О чем же говорит эта боязнь заразиться? Недавно я принимал участие в онлайн‑конференции, посвященной фильму «Носферату», организовала ее группа «Идишкайт» из Лос‑Анджелеса. Под конец беседы участникам предложили поговорить о том, полезен ли этот фильм в наши дни. Само собой, напрашивается вопрос, а может ли вообще искусство приносить пользу, но всякий имеющий глаза увидит, что «Носферату» — выдающееся произведение киноискусства, а имеющий интерес к истории XX столетия — признает, что это красноречивый общественный документ. «Носферату» не только яркий пример веймарской образности, он еще иллюстрирует первобытный страх — страх перед чужеродной заразой.
Этот страх не монополизирован нацистами и может быть направлен не только на евреев. Гитлер пришел к власти в 1933‑м. В том же году вышел рассчитанный на невзыскательную публику криминальный роман «Невеста Фу Манчу», затрагивающий тему «желтой опасности», — в нем зловещий китаец заражает таинственным вирусом всю южную Францию. В начале этого месяца в газете New York Times сообщали, что несколько лет назад, еще до пандемии Covid‑19, старший советник Трампа по иммиграционным вопросам Стивен Миллер постоянно указывал на связь иностранцев‑мигрантов с распространением заболеваний, таких как грипп и свинка, и требовал объявить, что в результате миграции в стране создается чрезвычайное положение в области здравоохранения. А в марте этого года нью‑йоркский офис ФБР опубликовал предупреждение о том, что группы белых националистов планируют заражать Covid‑19 евреев, предположительно с тем, чтобы именно евреев потом обвиняли в распространении заразы. Идея безумная, но логика в ней есть.
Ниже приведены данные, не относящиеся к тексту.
Lemma push_ops_pop_restores_matrix_witness :
  let M := makeTranslateAffine 1 2 3 in
  let rd :=
    TransformStack.mk
      (TransformStack.mkStore {[ 0%nat := 0%nat ]} {[ 0%nat := M ]})
      (Some 0%nat) [] in
  let ops :=
    [ TransformStack.RotateX 1; TransformStack.Translate 0 0 (-12);
      TransformStack.MultTransform 0; TransformStack.SetDCM (P3 1 0 0)
        (P3 0 0 1) (P3 0 1 0);
      TransformStack.Reset; TransformStack.ScalePre 2 2 2 ] in
  ∃ rd1 rd2 saved,
    TransformStack.pushTransform rd = Some rd1 ∧
    TransformStack.run ops rd1 = Some rd2 ∧
    last (TransformStack.transform_stack_ rd1) = Some saved ∧
    last (TransformStack.transform_stack_ rd2) = Some saved ∧
    TransformStack.transform rd2 ≠ Some saved ∧
    TransformStack.read_m saved (TransformStack.store rd1) = Some M ∧
    TransformStack.read_m saved (TransformStack.store rd2) = Some M ∧
    TransformStack.current_matrix (TransformStack.popTransform rd2) = Some M ∧
    TransformStack.transform_stack_ (TransformStack.popTransform rd2)
    = TransformStack.transform_stack_ rd.
Proof.
  intros M rd ops. apply (push_ops_pop_restores_matrix rd M ops).
  - reflexivity.
  - repeat constructor. exists 0%nat. split; [reflexivity|].
    eexists; reflexivity.
Defined.

(** ** ShapeUtils: averageSmooth *)

(** C3 fails on the code: on a shape with a triangle, here a single
    triangle with its metadata rebuilt, [averageSmooth] throws for every
    amount, because the centroid of a face is always computed from four
    vertices and the fourth index of a triangle is [null]. *)
Theorem averageSmooth_triangle_throws :
  ∃ shape,
    rebuildMeta (mkShape [P3 0 0 0; P3 1 0 0; P3 0 1 0]
                   [newQuadFace 0 1 2 None]) = Some shape ∧
    shape_in_bounds shape ∧
    ∀ m_arg, averageSmooth shape m_arg = None.
Proof.
  eexists. split; [reflexivity|]. split.
  - unfold shape_in_bounds, face_in_bounds. simpl.
    solve_in_bounds; discriminate.
  - intros m_arg. reflexivity.
Qed.
(** [delay(ms)]: the timer is seen in the trace and moves the clock. *)
Definition delay (ms : Z) : M unit :=
  modify (fun g => withTrace (trace g ++ [Delayed ms])
                     (withClock (clock g + Z.max 0 ms) g)).

(** [Math.min(maxTimeoutMs, minTimeoutMs * Math.pow(factor, attempt))] *)
Definition backoffDelayMs (attempt : Z) (options : RetryOptions) : Z :=
  Z.min (maxTimeoutMs options) (minTimeoutMs options * factor options ^ attempt).

Definition exponentialBackoff (attempt : Z) (options : RetryOptions) : M unit :=
  delay (backoffDelayMs attempt options).

(** [withTimeout(promise, timeoutMs, message)] on a promise that settles as
    [reply] says: what the race settles to, and when. *)
Definition withTimeout (reply : Reply) (timeoutMs : Z) (message : string)
  : Settled * Z :=
  if timeoutMs <=? 0 then (settled reply, elapsedMs reply)
  else if elapsedMs reply <? timeoutMs then (settled reply, elapsedMs reply)
  else (Rejects (GovernorError TimeoutError message), timeoutMs).

Definition lowerAscii (c : ascii) : ascii :=
  let n := nat_of_ascii c in
  if ((65 <=? n) && (n <=? 90))%nat then ascii_of_nat (n + 32) else c.

Fixpoint toLowerCase (s : string) : string :=
  match s with
  | EmptyString => EmptyString
  | String c rest => String (lowerAscii c) (toLowerCase rest)
  end.

Definition parseHeaders (hs : list (string * string)) : list (string * string) :=
  map (fun kv => (toLowerCase (fst kv), snd kv)) hs.

Definition ensureFetch : M unit :=
  if hasFetch then ret tt
  else if negb isBrowser then ret tt
  else throw (GovernorError NetworkError "Fetch API is not available in this environment").

(** The part of [httpRequest] after [response] is there. *)
Definition readResponse (options : HttpRequestOptions) (response : Response)
  : HttpResponse + Thrown :=
  if negb (ok response) then
    inr (GovernorError NetworkError
           ("HTTP " +:+ pretty (respStatus response) +:+ ": " +:+ bodyText response))
  else if default false (useStream options) && negb isBrowser && hasBody response then
    inl (mkHttpResponse (respStatus response) (parseHeaders (respHeaders response))
           (if bodyPipes response then DataStream (bodyText response)
            else DataWebStream))
  else
    match responseType options with
    | Some arrayBuffer =>
        inl (mkHttpResponse (respStatus response) (parseHeaders (respHeaders response))
               (DataArrayBuffer (bodyText response)))
    | Some text =>
        inl (mkHttpResponse (respStatus response) (parseHeaders (respHeaders response))
               (DataText (bodyText response)))
    | _ =>
        match bodyJson response with
        | inl decoded =>
            inl (mkHttpResponse (respStatus response)
                   (parseHeaders (respHeaders response)) (DataJson decoded))
        | inr error => inr error
        end
    end.
(** X5: up to [fibonacci(78)] every result is a non-negative integer below
    2^53, so the additions of the JavaScript function are exact;
    [fibonacci(79)] is beyond 2^53. *)
Theorem X5_fibonacci_exact_up_to_78 (n : Z) :
  (0 <= n <= 78)%Z ->
  (0 <= FibWorker.fibonacci n < 2 ^ 53)%Z /\
  (2 ^ 53 < FibWorker.fibonacci 79)%Z.
Proof.
  intros Hn.
  assert (FibWorker.fib_pair (Z.to_nat 78) =
          (8944394323791464, 14472334024676221)%Z)
    as Hp by (vm_compute; reflexivity).
  pose proof (fib_pair_spec (Z.to_nat 78)) as Hs.
  rewrite Hp, Z2Nat.id in Hs by lia.
  replace (78 + 1)%Z with 79%Z in Hs by lia.
  pose proof (f_equal fst Hs) as H78. pose proof (f_equal snd Hs) as H79.
  cbn [fst snd] in H78, H79. clear Hs Hp.
  pose proof (fib_monotone n 78 ltac:(lia)) as Hm.
  rewrite <- H78 in Hm. rewrite <- H79. lia.
Qed.

Lemma X5_fibonacci_exact_up_to_78_witness :
  (0 <= 40 <= 78)%Z /\ (0 <= FibWorker.fibonacci 40 < 2 ^ 53)%Z.
Proof.
  split; [lia|].
  pose proof (X5_fibonacci_exact_up_to_78 40) as H.
  destruct H as [H _]; [lia|exact H].
Defined.

(** X6: computing [fibonacci(n)] for [n >= 0] enters the function
    [2 * fibonacci(n + 1) - 1] times: the cost grows like the result. *)
Theorem X6_fibonacci_call_count (n : Z) :
  (0 <= n)%Z ->
  FibWorker.calls n = (2 * FibWorker.fibonacci (n + 1) - 1)%Z.
Proof.
  intros Hn. destruct (calls_pair (Z.to_nat n)) as [H _].
  by rewrite Z2Nat.id in H.
Qed.

Lemma X6_fibonacci_call_count_witness :
  (0 <= 40)%Z /\
  FibWorker.calls 40 = (2 * FibWorker.fibonacci (40 + 1) - 1)%Z.
Proof.
  split; [lia|]. apply (X6_fibonacci_call_count 40). lia.
Defined.

(** X7: the promise of [runWorker] is settled by the first message, error
    or exit with a code other than 0 of the worker, and by nothing after
    it; it stays pending exactly when the worker posts nothing, raises
    nothing and exits with code 0. *)
Theorem X7_runWorker_first_event_settles
    (pre post : list RunWorker.wevent) (ev : RunWorker.wevent) :
  (RunWorker.runWorker pre = RunWorker.Pending <->
   Forall (fun ev => RunWorker.is_settling ev = false) pre) /\
  (Forall (fun ev => RunWorker.is_settling ev = false) pre ->
   RunWorker.is_settling ev = true ->
   RunWorker.runWorker (pre ++ ev :: post) =
     RunWorker.listen RunWorker.Pending ev /\
   RunWorker.listen RunWorker.Pending ev <> RunWorker.Pending).
Proof. split; [apply rw_pending_iff|apply rw_first_wins]. Qed.

Lemma X7_runWorker_first_event_settles_witness :
  RunWorker.runWorker
    [RunWorker.Exit 0; RunWorker.Exit 3;
     RunWorker.Message (RunWorker.Num 5)] =
  RunWorker.Rejected (RunWorker.Stopped 3).
Proof.
  destruct (X7_runWorker_first_event_settles
              [RunWorker.Exit 0] [RunWorker.Message (RunWorker.Num 5)]
              (RunWorker.Exit 3)) as [_ H].
  destruct H as [H _]; [by repeat constructor|reflexivity|].
  exact H.
Defined.


(** X9: [chunkArray] with a size of at least 1 returns, and cuts the array
    into consecutive chunks: put end to end the chunks are the array; every
    chunk holds at least one element and at most [size]; chunk [k] is the
    [size] elements from index [k * size] on (fewer at the end of the
    array); and there are the array's length divided by [size], rounded up,
    of them. *)
Theorem X9_chunkArray_partitions {A : Type}
    (array : list A) (size : Z) (fuel : nat) :
  (1 <= size)%Z -> length array < fuel ->
  exists chunks,
    ImageProcessor.chunkArray fuel array size = Some chunks /\
    concat chunks = array /\
    Forall (fun c => 0 < length c <= Z.to_nat size) chunks /\
    length array <= length chunks * Z.to_nat size
      < length array + Z.to_nat size /\
    forall k c, chunks !! k = Some c ->
      c = take (Z.to_nat size) (drop (k * Z.to_nat size) array).
Proof.
  intros Hs Hf.
  destruct (ip_loop_spec array (Z.to_nat size) ltac:(lia) fuel 0 [])
    as (res & Hloop & Hcat & Hall & Hlen & Hk); [lia|].
  exists res. unfold ImageProcessor.chunkArray.
  rewrite Z2Nat.id in Hloop by lia.
  split; [exact Hloop|]. split; [exact Hcat|]. split; [exact Hall|].
  split; [lia|]. exact Hk.
Qed.

Lemma X9_chunkArray_partitions_witness :
  exists chunks,
    ImageProcessor.chunkArray 6 [10; 11; 12; 13; 14] 2 = Some chunks /\
    concat chunks = [10; 11; 12; 13; 14].
Proof.
  destruct (X9_chunkArray_partitions [10; 11; 12; 13; 14] 2 6)
    as (chunks & H1 & H2 & _); [lia|simpl; lia|].
  exists chunks. split; [exact H1|exact H2].
Defined.

(** X10: with a size below 1, [chunkArray] returns only for the empty
    array: on any other array its loop never ends, whatever the fuel, and
    so [processImages] of an [ImageProcessor] made with a concurrency below
    1 never returns either, and starts no worker. *)
Theorem X10_chunkArray_size_below_one {A : Type}
    (array : list A) (size : Z) (fuel : nat)
    (work : A -> list RunWorker.wevent) :
  (size <= 0)%Z ->
  (array = [] -> ImageProcessor.chunkArray (S fuel) array size = Some []) /\
  (array <> [] ->
     ImageProcessor.chunkArray fuel array size = None /\
     ImageProcessor.processImages work fuel size array = None).
Proof.
  intros Hs. split; [by intros ->|].
  intros Ha.
  assert (ImageProcessor.chunkArray fuel array size = None) as Hc
    by (by apply ip_loop_diverges).
  split; [done|]. unfold ImageProcessor.processImages. by rewrite Hc.
Qed.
Отто Фенихель — он поступил в Берлинский психоаналитический институт в тот же год, когда впервые был показан «Носферату», позже писал о том, что ксенофобия и антисемитизм всего лишь своего рода проекция. Ненависть и боязнь чужеземцев можно выразить одной фразой: «Собственное бессознательное — это тоже нечто чужеродное». Пугающая сила «Носферату» в том, что он наглядно демонстрирует одну напасть и воплощает другую.